Physician-assisted suicide laws normalize death, creating a slippery slope to a culture of convincing and pressuring vulnerable people to end their lives prematurely.

Physician-assisted suicide laws violate the rights of conscience for objecting physicians

Physician-assisted suicide laws compromise the medical profession, turning doctors’ Hippocratic Oath on its head. Participating in your patient’s suicide is anything but upholding the promise not to “give a lethal drug to anyone.” In fact, the American Medical Association’s Code of Ethics calls physician-assisted suicide “fundamentally incompatible with the physician’s role as healer” and says it “would pose serious societal risks.”

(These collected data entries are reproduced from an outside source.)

Lemma resume_suspended k v ts st t' :
  t' ∈ suspended (resume k v ts st).1 ↔
  t' ∈ suspended st ∨
  ∃ t, t ∈ ts ∧ t' = resumed k v t ∧ all_ready (t_slots (resumed k v t)) = None.
Proof.
  revert st. induction ts as [|t ts IH]; intros st.
  - simpl. split; [by left|]. intros [?|(t & Hin & _)]; [done|].
    by apply elem_of_nil in Hin.
  - rewrite resume_step.
    destruct (all_ready (t_slots (resumed k v t))) as [args|] eqn:E.
    + destruct (dispatch _ _ _ args st) as [st1 out1] eqn:Ed.
      assert (suspended st1 = suspended st) as Hs.
      { destruct (dispatch_cases (t_questionId t) (t_key t) (t_method t) args st)
          as [(h & _ & _ & Hd)|(m & Hd)]; rewrite Hd in Ed; by injection Ed as <- <-. }
      specialize (IH st1). destruct (resume k v ts st1) as [st2 out2].
      simpl in *. rewrite IH, Hs. split.
      * intros [?|(t0 & Hin & ? & ?)]; [by left|]. right. exists t0.
        split; [by right|done].
      * intros [?|(t0 & [->|Hin]%elem_of_cons & ? & ?)]; [by left|congruence|].
        right. by exists t0.
    + specialize (IH (suspend (resumed k v t) st)).
      destruct (resume k v ts _) as [st2 out2]. simpl in *.
      rewrite IH, elem_of_app, list_elem_of_singleton. split.
      * intros [[?| ->]|(t0 & Hin & ? & ?)]; [by left| |].
        -- right. exists t. split; [left|done].
        -- right. exists t0. split; [by right|done].
      * intros [?|(t0 & [->|Hin]%elem_of_cons & -> & ?)]; [by left;left|by left;right|].
        right. by exists t0.
Qed.

Lemma resume_timers k v ts st tm :
  tm ∈ timers (resume k v ts st).1 →
  tm ∈ timers st ∨
  ∃ t h args, t ∈ ts ∧ all_ready (t_slots (resumed k v t)) = Some args ∧
              method_handler (t_method t) = Some h ∧
              tm = Timer (t_questionId t) (t_key t) h args.
Proof.
  revert st. induction ts as [|t ts IH]; intros st.
  - simpl. by left.
  - rewrite resume_step.
    destruct (all_ready (t_slots (resumed k v t))) as [args|] eqn:E.
    + destruct (dispatch_cases (t_questionId t) (t_key t) (t_method t) args st)
        as [(h & Em & _ & ->)|(m & ->)].
      * specialize (IH {| questionsInFlight := questionsInFlight st;
                          suspended := suspended st;
                          timers := timers st ++
                            [Timer (t_questionId t) (t_key t) h args];
                          objects := objects st |}).
        destruct (resume k v ts _) as [st2 out2]. simpl in *.
        intros [[?| ->%list_elem_of_singleton]%elem_of_app|(t0 & h0 & a0 & Hin & ?)]%IH.
        -- by left.
        -- right. exists t, h, args. split; [left|done].
        -- right. exists t0, h0, a0. split; [by right|done].
      * specialize (IH st). destruct (resume k v ts st) as [st2 out2]. simpl in *.
        intros [?|(t0 & h0 & a0 & Hin & ?)]%IH; [by left|].
        right. exists t0, h0, a0. split; [by right|done].
    + specialize (IH (suspend (resumed k v t) st)).
      destruct (resume k v ts _) as [st2 out2]. simpl in *.
      intros [?|(t0 & h0 & a0 & Hin & ?)]%IH; [by left|].
      right. exists t0, h0, a0. split; [by right|done].
Qed.

Lemma resume_replies k v ts st r :
  r ∈ (resume k v ts st).2 →
  ∃ t args message,
    t ∈ ts ∧ all_ready (t_slots (resumed k v t)) = Some args ∧
    r = Exception (t_questionId t) message.
Proof.
  revert st. induction ts as [|t ts IH]; intros st.
  - simpl. intros H. by apply elem_of_nil in H.
  - rewrite resume_step.
    destruct (all_ready (t_slots (resumed k v t))) as [args|] eqn:E.
    + destruct (dispatch_cases (t_questionId t) (t_key t) (t_method t) args st)
        as [(h & Em & _ & ->)|(m0 & ->)].
      * specialize (IH {| questionsInFlight := questionsInFlight st;
                          suspended := suspended st;
                          timers := timers st ++
                            [Timer (t_questionId t) (t_key t) h args];
                          objects := objects st |}).
        destruct (resume k v ts _) as [st2 out2]. simpl in *.
        intros (t0 & a0 & m & Hin & ?)%IH. exists t0, a0, m. split; [by right|done].
      * specialize (IH st). destruct (resume k v ts st) as [st2 out2]. simpl in *.
        intros [->|(t0 & a0 & m & Hin & ?)%IH]%elem_of_cons.
        -- eexists t, args, _. split; [left|done].
        -- exists t0, a0, m. split; [by right|done].
    + specialize (IH (suspend (resumed k v t) st)).
      destruct (resume k v ts _) as [st2 out2]. simpl in *.
      intros (t0 & a0 & m & Hin & ?)%IH. exists t0, a0, m. split; [by right|done].
Qed.
(** * Dashboard task session: push channel, polling fallback and submission

    A shallow embedding of [src/app/dashboard/page.tsx] (the component
    [DashboardPage]) and of the start control of
    [src/components/task-input.tsx].

    The component keeps React state ([useState]), mutable refs ([useRef])
    and registers callbacks with the browser: WebSocket handlers, timers
    and an asynchronous submit handler.  The embedding makes the browser
    part explicit: a table of sockets, a table of pending timers, the
    [let pollCount] cell of every poll closure, the [localStorage] token
    and a log of the externally visible actions (requests, alerts,
    navigation).  Every callback is a function from worlds to worlds and
    the event loop is the function [step].

    A handler closes over the [const] bindings of the render that created
    it ([Render]); refs and functional state updates read the current
    world.  An [await] of the poll tick splits it in two events (the tick
    and the arrival of the response); the submit handler is run with its
    awaits settled by a record of collaborators ([Net]).  Not modelled:
    console output, request headers, the 2000 ms pause after a reconnect
    inside the submit handler, and React dropping state updates of an
    unmounted component. *)

From Stdlib Require Import Bool Arith ZArith NArith List String Ascii Lia.
From Stdlib Require Import DecimalString.
Import ListNotations.
Local Open Scope string_scope.
Local Open Scope list_scope.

While most laws legalizing physician-assisted suicide affirm the right of health care providers to decline to write prescriptions for lethal medication, some laws require health care professionals to provide, upon request, information about assisted suicide to patients and to refer and transfer patients to another provider for lethal prescriptions. Similarly, while a health care facility may maintain a policy against providing assisted suicide, it nevertheless must “coordinate” the transfer of a patient requesting physician-assisted suicide to a willing provider. Such actions violate the consciences of many health care providers.

And assisted suicide isn’t just an issue for religious people. In Massachusetts, for example—where ADF attorneys filed an amicus brief in defense of the commonwealth’s prohibition on the practice and argued the case in court—an atheist academic also filed a brief supporting the law. Dr. Kevin Yuill of the University of Sunderland in the U.K. wrote that physician-assisted suicide “can never be implemented in a safe and limited way.”

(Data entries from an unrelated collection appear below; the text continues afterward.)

(** * glsvgoverlaysrc: the SVG overlay source element

    A shallow embedding of [plugins/python/glsvgoverlaysrc.py].  The class
    [SvgOverlaySource] is a GStreamer push source: a producer hands it
    (svg, pts) pairs through [queue_svg], the streaming thread pulls frames
    through [do_gst_push_src_fill], and one [threading.Condition] guards the
    queue and the flags.

    Modelling choices:
    - the fields of [self] form the record [State]; every [with self.cond:]
      block is one atomic function on [State];
    - the condition variable is the pair of lists [waiters] (threads parked in
      [cond.wait()]) and [woken] (threads released by [notify_all] that have
      not yet re-acquired the lock);
    - Python integers are [Z]; readings of [time.monotonic()] are the
      rationals the doubles denote, and their subtraction, which rounds, is a
      parameter;
    - the native libraries (cairo's stride rule, the rsvg/cairo rasteriser)
      are parameters of the development. *)

From Stdlib Require Import ZArith QArith Bool List String Lia.
From Stdlib.Strings Require Import Byte.
Import ListNotations.
Open Scope Z_scope.

(** ** Values *)

(** The members of [Gst.FlowReturn] the element returns. *)
Inductive FlowReturn := OK | FLUSHING | EOS.

(** Their integer values in GStreamer (the Python enum is an [int]). *)
Definition flow_value (r : FlowReturn) : Z :=
  match r with
  | OK => 0
  | FLUSHING => -2
  | EOS => -3
  end.

(** Python truth value of what [get_flow_return_locked] returns: [None] is
    false, an enum member is true when its integer value is not zero. *)
Definition truthy (v : option FlowReturn) : bool :=
  match v with
  | None => false
  | Some r => negb (flow_value r =? 0)
  end.

(** The exceptions the element can raise. *)
Inductive exn :=
  | AssertionError
  | ValueError (msg : string)
  | RuntimeError (msg : string)
  | ZeroDivisionError.

(** A queue entry: the tuple [(svg, pts)]. *)
Definition Item : Type := (string * Z)%type.

(** Thread identifiers, for the condition variable. *)
Definition thread := nat.

(** Events the element sends to itself from [do_event]. *)
Inductive SentEvent :=
  | FlushStart
  | FlushStop (reset_time : bool).

(** One line printed by the throughput report:
    input frames, output frames, elapsed seconds. *)
Record Report := mkReport {
  rep_in : Z;
  rep_out : Z;
  rep_elapsed : Q
}.

(** The fields of [SvgOverlaySource] ([is_live] is the base class property set
    by [set_live]); [sent] and [stdout] record the events sent and the lines
    printed so far. *)
Record State := mkState {
  is_live : bool;
  width : Z;
  height : Z;
  min_stride : Z;
  flushing : bool;
  eos : bool;
  queue : list Item;
  print_fps : Z;
  fps_start : Q;
  input_frames : Z;
  output_frames : Z;
  waiters : list thread;
  woken : list thread;
  sent : list SentEvent;
  stdout : list Report
}.

Definition DEFAULT_IS_LIVE : bool := true.
Definition DEFAULT_HEIGHT : Z := 640.
Definition DEFAULT_WIDTH : Z := 480.

(** Field updates. *)
Definition with_is_live (v : bool) (s : State) : State :=
  mkState v (width s) (height s) (min_stride s) (flushing s) (eos s) (queue s)
          (print_fps s) (fps_start s) (input_frames s) (output_frames s)
          (waiters s) (woken s) (sent s) (stdout s).

Definition with_geometry (w h ms : Z) (s : State) : State :=
  mkState (is_live s) w h ms (flushing s) (eos s) (queue s)
          (print_fps s) (fps_start s) (input_frames s) (output_frames s)
          (waiters s) (woken s) (sent s) (stdout s).

Definition with_flushing (v : bool) (s : State) : State :=
  mkState (is_live s) (width s) (height s) (min_stride s) v (eos s) (queue s)
          (print_fps s) (fps_start s) (input_frames s) (output_frames s)
          (waiters s) (woken s) (sent s) (stdout s).

Definition with_eos (v : bool) (s : State) : State :=
  mkState (is_live s) (width s) (height s) (min_stride s) (flushing s) v (queue s)
          (print_fps s) (fps_start s) (input_frames s) (output_frames s)
          (waiters s) (woken s) (sent s) (stdout s).

Definition with_queue (v : list Item) (s : State) : State :=
  mkState (is_live s) (width s) (height s) (min_stride s) (flushing s) (eos s) v
          (print_fps s) (fps_start s) (input_frames s) (output_frames s)
          (waiters s) (woken s) (sent s) (stdout s).

Definition with_fps_start (v : Q) (s : State) : State :=
  mkState (is_live s) (width s) (height s) (min_stride s) (flushing s) (eos s)
          (queue s) (print_fps s) v (input_frames s) (output_frames s)
          (waiters s) (woken s) (sent s) (stdout s).

Definition with_input_frames (v : Z) (s : State) : State :=
  mkState (is_live s) (width s) (height s) (min_stride s) (flushing s) (eos s)
          (queue s) (print_fps s) (fps_start s) v (output_frames s)
          (waiters s) (woken s) (sent s) (stdout s).

Definition with_output_frames (v : Z) (s : State) : State :=
  mkState (is_live s) (width s) (height s) (min_stride s) (flushing s) (eos s)
          (queue s) (print_fps s) (fps_start s) (input_frames s) v
          (waiters s) (woken s) (sent s) (stdout s).

Definition with_cond (ws wk : list thread) (s : State) : State :=
  mkState (is_live s) (width s) (height s) (min_stride s) (flushing s) (eos s)
          (queue s) (print_fps s) (fps_start s) (input_frames s) (output_frames s)
          ws wk (sent s) (stdout s).

Definition with_sent (v : list SentEvent) (s : State) : State :=
  mkState (is_live s) (width s) (height s) (min_stride s) (flushing s) (eos s)
          (queue s) (print_fps s) (fps_start s) (input_frames s) (output_frames s)
          (waiters s) (woken s) v (stdout s).

Definition with_stdout (v : list Report) (s : State) : State :=
  mkState (is_live s) (width s) (height s) (min_stride s) (flushing s) (eos s)
          (queue s) (print_fps s) (fps_start s) (input_frames s) (output_frames s)
          (waiters s) (woken s) (sent s) v.

(** [SvgOverlaySource.__init__]; the argument is [int(os.environ.get('PRINT_FPS', '0'))]. *)
Definition init (env_print_fps : Z) : State :=
  mkState DEFAULT_IS_LIVE DEFAULT_WIDTH DEFAULT_HEIGHT 0 false false []
          env_print_fps 0%Q 0 0 [] [] [] [].

(** ** The condition variable *)

(** [self.cond.notify_all()]: every parked thread is released. *)
Definition notify_all (s : State) : State :=
  with_cond [] (woken s ++ waiters s) s.

(** [self.cond.wait()] entered by thread [t]: the thread parks and the lock
    is released. *)
Definition cond_wait (t : thread) (s : State) : State :=
  with_cond (waiters s ++ [t]) (woken s) s.

(** A released thread [t] re-acquires the lock and [wait()] returns. *)
Definition cond_reacquire (t : thread) (s : State) : State :=
  with_cond (waiters s) (remove Nat.eq_dec t (woken s)) s.

(** ** Producer side *)

(** [reset]: [self.eos = False; self.queue.clear()]. *)
Definition reset (s : State) : State :=
  with_queue [] (with_eos false s).

(** [set_eos]: [self.eos = True]. *)
Definition set_eos (s : State) : State :=
  with_eos true s.

(** [queue_svg]. *)
Definition queue_svg (svg : string) (pts : Z) (s : State) : State :=
  let s1 := with_input_frames (input_frames s + 1) s in
  let s2 := if is_live s1 then with_queue [] s1 else s1 in
  let s3 := with_queue (queue s2 ++ [(svg, pts)]) s2 in
  notify_all s3.

(** [set_flushing]. *)
Definition set_flushing (v : bool) (s : State) : State :=
  notify_all (with_flushing v s).

(** [do_unlock] and [do_unlock_stop]; both return [True]. *)
Definition do_unlock (s : State) : bool * State := (true, set_flushing true s).
Definition do_unlock_stop (s : State) : bool * State := (true, set_flushing false s).

(** [do_start] and [do_stop]; both return [True]. *)
Definition do_start (s : State) : bool * State := (true, reset s).
Definition do_stop (s : State) : bool * State := (true, reset s).

(** [set_live] of the base class, reached through the [is-live] property. *)
Definition set_live (v : bool) (s : State) : State := with_is_live v s.

(** ** Events *)

(** [Gst.SeekFlags.FLUSH]. *)
Definition SeekFlags_FLUSH : Z := 1.

(** The events [do_event] tells apart: a seek with its flags, or any other. *)
Inductive Event :=
  | SEEK (flags : Z)
  | OtherEvent.

(** What [do_event] answers: a boolean of its own, or the answer of
    [GstBase.BaseSrc.do_event], to which the event is passed on. *)
Inductive EventResult :=
  | Handled (b : bool)
  | BaseSrcDoEvent.

(** [self.send_event(e)]. *)
Definition send_event (e : SentEvent) (s : State) : State :=
  with_sent (sent s ++ [e]) s.

(** The test [flags | Gst.SeekFlags.FLUSH] of [do_event], as a truth value. *)
Definition seek_flush_test (flags : Z) : bool :=
  negb (Z.lor flags SeekFlags_FLUSH =? 0).

(** [do_event]. *)
Definition do_event (e : Event) (s : State) : EventResult * State :=
  match e with
  | SEEK flags =>
      let s1 := if seek_flush_test flags
                then send_event (FlushStop true) (send_event FlushStart s)
                else s in
      (Handled true, reset s1)
  | OtherEvent => (BaseSrcDoEvent, s)
  end.

(** ** Buffers *)

(** The fields of [GstVideoMeta] the element reads; [stride0] is [stride[0]]. *)
Record VideoMeta := mkVideoMeta {
  n_planes : Z;
  meta_width : Z;
  meta_height : Z;
  stride0 : Z
}.

(** A [Gst.Buffer] as the element sees it: whether the mini object is
    writable, whether [gst_buffer_map] succeeds on it, its video meta if any,
    the mapped bytes and the presentation timestamp. *)
Record Buffer := mkBuffer {
  writable : bool;
  mappable : bool;
  video_meta : option VideoMeta;
  data : list byte;
  buf_pts : Z
}.

Definition with_data (d : list byte) (b : Buffer) : Buffer :=
  mkBuffer (writable b) (mappable b) (video_meta b) d (buf_pts b).

Definition with_pts (p : Z) (b : Buffer) : Buffer :=
  mkBuffer (writable b) (mappable b) (video_meta b) (data b) p.

(** [Gst.MapFlags.WRITE]. *)
Definition MapFlags_WRITE : Z := 2.

(** [_gst_buffer_map]: the context manager either raises or yields the
    mapped bytes. *)
Definition _gst_buffer_map (buf : Buffer) (flags : Z) : exn + list byte :=
  if negb (Z.land flags MapFlags_WRITE =? 0) && negb (writable buf)
  then inl (ValueError "Buffer not writable")
  else if negb (mappable buf)
  then inl (RuntimeError "gst_buffer_map failed")
  else inr (data buf).

(** The stride [render_svg] works with: [meta.stride[0]] when the buffer
    carries a video meta, [self.min_stride] otherwise. *)
Definition frame_stride (s : State) (buf : Buffer) : Z :=
  match video_meta buf with
  | Some meta => stride0 meta
  | None => min_stride s
  end.

(** The four assertions on the video meta. *)
Definition meta_asserts (s : State) (buf : Buffer) : bool :=
  match video_meta buf with
  | Some meta =>
      (n_planes meta =? 1) && (meta_width meta =? width s)
      && (meta_height meta =? height s) && (min_stride s <=? stride0 meta)
  | None => true
  end.

(** [len(mapped) >= stride * self.height]. *)
Definition capacity_ok (s : State) (buf : Buffer) (mapped : list byte) : bool :=
  frame_stride s buf * height s <=? Z.of_nat (List.length mapped).

(** ** Consumer side *)

(** The three successive readings of [time.monotonic()] a fill may take. *)
Record Clock := mkClock {
  t_first : Q;
  t_now : Q;
  t_again : Q
}.

(** How a call of [do_gst_push_src_fill] leaves the streaming thread: it
    returned a value, it is parked in [cond.wait()], or it raised. *)
Inductive Outcome :=
  | Returned (r : option FlowReturn)
  | Blocked
  | Raised (e : exn).

(** What the first [with self.cond:] block of the fill comes to. *)
Inductive Taken :=
  | TakeReturn (r : option FlowReturn)
  | TakeWait
  | TakeItem (it : Item).

(** [get_flow_return_locked]. *)
Definition get_flow_return_locked (default : option FlowReturn) (s : State)
  : option FlowReturn * State :=
  if match queue s with [] => true | _ => false end && eos s
  then (Some EOS, with_eos false s)
  else if flushing s then (Some FLUSHING, s)
  else (default, s).

(** The head of the wait loop: [while not self.queue: self.cond.wait() ...],
    then [self.queue.popleft()]. *)
Definition fill_loop (t : thread) (s : State) : Taken * State :=
  match queue s with
  | [] => (TakeWait, cond_wait t s)
  | it :: q => (TakeItem it, with_queue q s)
  end.

(** The first locked block, entered by thread [t], up to its return, its
    first wait or the pop. *)
Definition fill_enter (t : thread) (s : State) : Taken * State :=
  let '(result, s1) := get_flow_return_locked None s in
  if truthy result then (TakeReturn result, s1) else fill_loop t s1.

(** The same block continued after [cond.wait()] returned in thread [t]:
    the flags are read again, then the loop test. *)
Definition fill_wake (t : thread) (s : State) : Taken * State :=
  let '(result, s1) := get_flow_return_locked None (cond_reacquire t s) in
  if truthy result then (TakeReturn result, s1) else fill_loop t s1.

(** ** Allocation and latency queries *)

(** One allocation pool of a [Gst.Query]: the pool (an opaque handle), the
    buffer size, and the minimum and maximum number of buffers. *)
Record AllocationPool := mkAllocationPool {
  pool : nat;
  size : Z;
  min_buffers : Z;
  max_buffers : Z
}.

“Rather than seeing the debate in the simplistic terms of outdated religious precepts versus secularism, we should analyse the value of so-called Christian precepts such as Thou Shalt Not Kill before we jettison them entirely,” he wrote.

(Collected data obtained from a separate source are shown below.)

(** What one call of the handler meets: the request (when there is one),
    the clock at [cache.get] and at [cache.set], the date for the
    [X-Generated-At] header, and what [new LLMSGenerator(...).generate()]
    returns or throws when the handler runs it. *)
Record Call := mkCall {
  request_url : option string;
  now_get : Z;
  now_set : Z;
  isoDate : string;
  generated : Thrown + string
}.

Section Route.
Variable api : UrlApi.
(** [JSON.stringify] of the five fields the default key is made of. *)
Variable defaultCacheKeyGenerator : UserOptions -> Thrown + string.
Variable config : RouteConfig.

(** The destructuring of [config], with its defaults. *)
Definition generatorOptions : UserOptions :=
  default no_options (rc_generatorOptions config).
Definition cacheTtl : Z := default 60%Z (rc_cacheTtl config).
Definition enableCache : bool := default true (rc_enableCache config).
Definition cacheKeyGenerator : UserOptions -> Thrown + string :=
  default defaultCacheKeyGenerator (rc_cacheKeyGenerator config).
Definition responseHeaders : gmap string string :=
  default ∅ (rc_responseHeaders config).
Definition enableRevalidation : bool :=
  default false (rc_enableRevalidation config).
Definition revalidationSecret : option string := rc_revalidationSecret config.

(** [createGET(config)]: it throws, or it returns a handler whose state is
    the cache ([None] when caching is off). *)
Definition createGET : Thrown + option ContentCache :=
  if enableRevalidation
     && negb (JS.truthy (default EmptyString revalidationSecret))
  then inl (JsError ("revalidationSecret is required when "
                       +:+ "enableRevalidation is true"))
  else inr (if enableCache then Some (ContentCache_new cacheTtl) else None).

Definition Unauthorized : NextResponse :=
  {| nr_body := "Unauthorized"; nr_status := 401; nr_headers := ∅ |}.

(** The response of the [catch] block. *)
Definition errorResponse (e : Thrown) : NextResponse :=
  {| nr_body :=
       "# Error" +:+ newline +:+ newline
         +:+ "Failed to generate LLMS content: "
         +:+ match e with
             | NonError => "Unknown error occurred"
             | _ => error_message e
             end
         +:+ newline +:+ newline
         +:+ "Please check your configuration and try again.";
     nr_status := 500;
     nr_headers :=
       {[ "Content-Type" := "text/plain; charset=utf-8";
          "X-Error" := "true" ]} |}.

Definition okResponse (call : Call) (content : string) : NextResponse :=
  {| nr_body := content;
     nr_status := 200;
     nr_headers :=
       responseHeaders ∪
       {[ "Content-Type" := "text/plain; charset=utf-8";
          "Cache-Control" :=
            if enableCache
            then "public, max-age=" +:+ JS.Z_toString (cacheTtl * 60)
            else "no-cache";
          "X-Generated-At" := isoDate call;
          "X-Content-Length" := JS.nat_toString (String.length content) ]}
  |}.

(** What the revalidation block does with the cache: it answers 401, or
    throws, or goes on with the cache (cleared, or as it was). *)
Inductive Revalidation :=
| Denied
| Failed (e : Thrown)
| GoesOn (state : option ContentCache).

Definition revalidation (state : option ContentCache) (call : Call)
  : Revalidation :=
  match request_url call with
  | Some requestUrl =>
      if enableRevalidation then
        match parseURL api requestUrl with
        | None => Failed (JsError "Invalid URL")
        | Some urlObj =>
            let revalidate := searchParams_get api urlObj "revalidate" in
            let secret := searchParams_get api urlObj "secret" in
            match revalidate with
            | Some "true" =>
                match secret, revalidationSecret with
                | Some given, Some expected =>
                    if String.eqb given expected
                    then GoesOn (ContentCache_clear <$> state)
                    else Denied
                | _, _ => Denied
                end
            | _ => GoesOn state
            end
        end
      else GoesOn state
  | None => GoesOn state
  end.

Many doctors rightly see the act of referring a patient to a physician who will help them commit suicide as facilitating the patient’s death. Doctors shouldn’t be forced to participate in the death of a patient they’ve sworn to protect.

Which states allow physician-assisted suicide?

Currently, 10 states and the District of Columbia allow physician-assisted suicide, and in recent years, we’ve seen an increasing number of states consider that deadly path, representing a disturbing trend. Unfortunately, it seems that more states are attempting to legalize physician-assisted suicide, and we are fighting hard to keep this from happening.

Moreover, the states that have already legalized physician-assisted suicide are going back and amending their current laws to make it even easier for patients to access lethal medication. For example, some states have a 15-day reflection period as a compromise with legislators opposed to physician-assisted suicide. Now, activists are going back into those states to get rid of the reflection period so that patients can get their lethal drugs more quickly.

These amendments are not only problematic expansions of the ability to legally commit suicide, but they also demonstrate how even those bills that seem mild or were designed as a compromise still pave the way to further expansion of physician-assisted suicide.

 The slippery slope of physician-assisted suicide

Assisted suicide is neither compassionate nor an appropriate solution for those who are suffering. America’s most vulnerable citizens—the elderly, the terminally ill, the disabled, and the depressed—are worthy of life and equal protection under the law. Life should be protected from conception to natural death, and those who object to participating in a culture of death should be defended from being forced to do so.

There is a double standard in our society where we teach suicide prevention while prescribing suicide to the most vulnerable among us. By allowing the legalization of suicide and forcing physicians to be parties to it, we compromise the foundation upon which our society is built: the preservation of life. It raises the question: where does the prescribing of death end?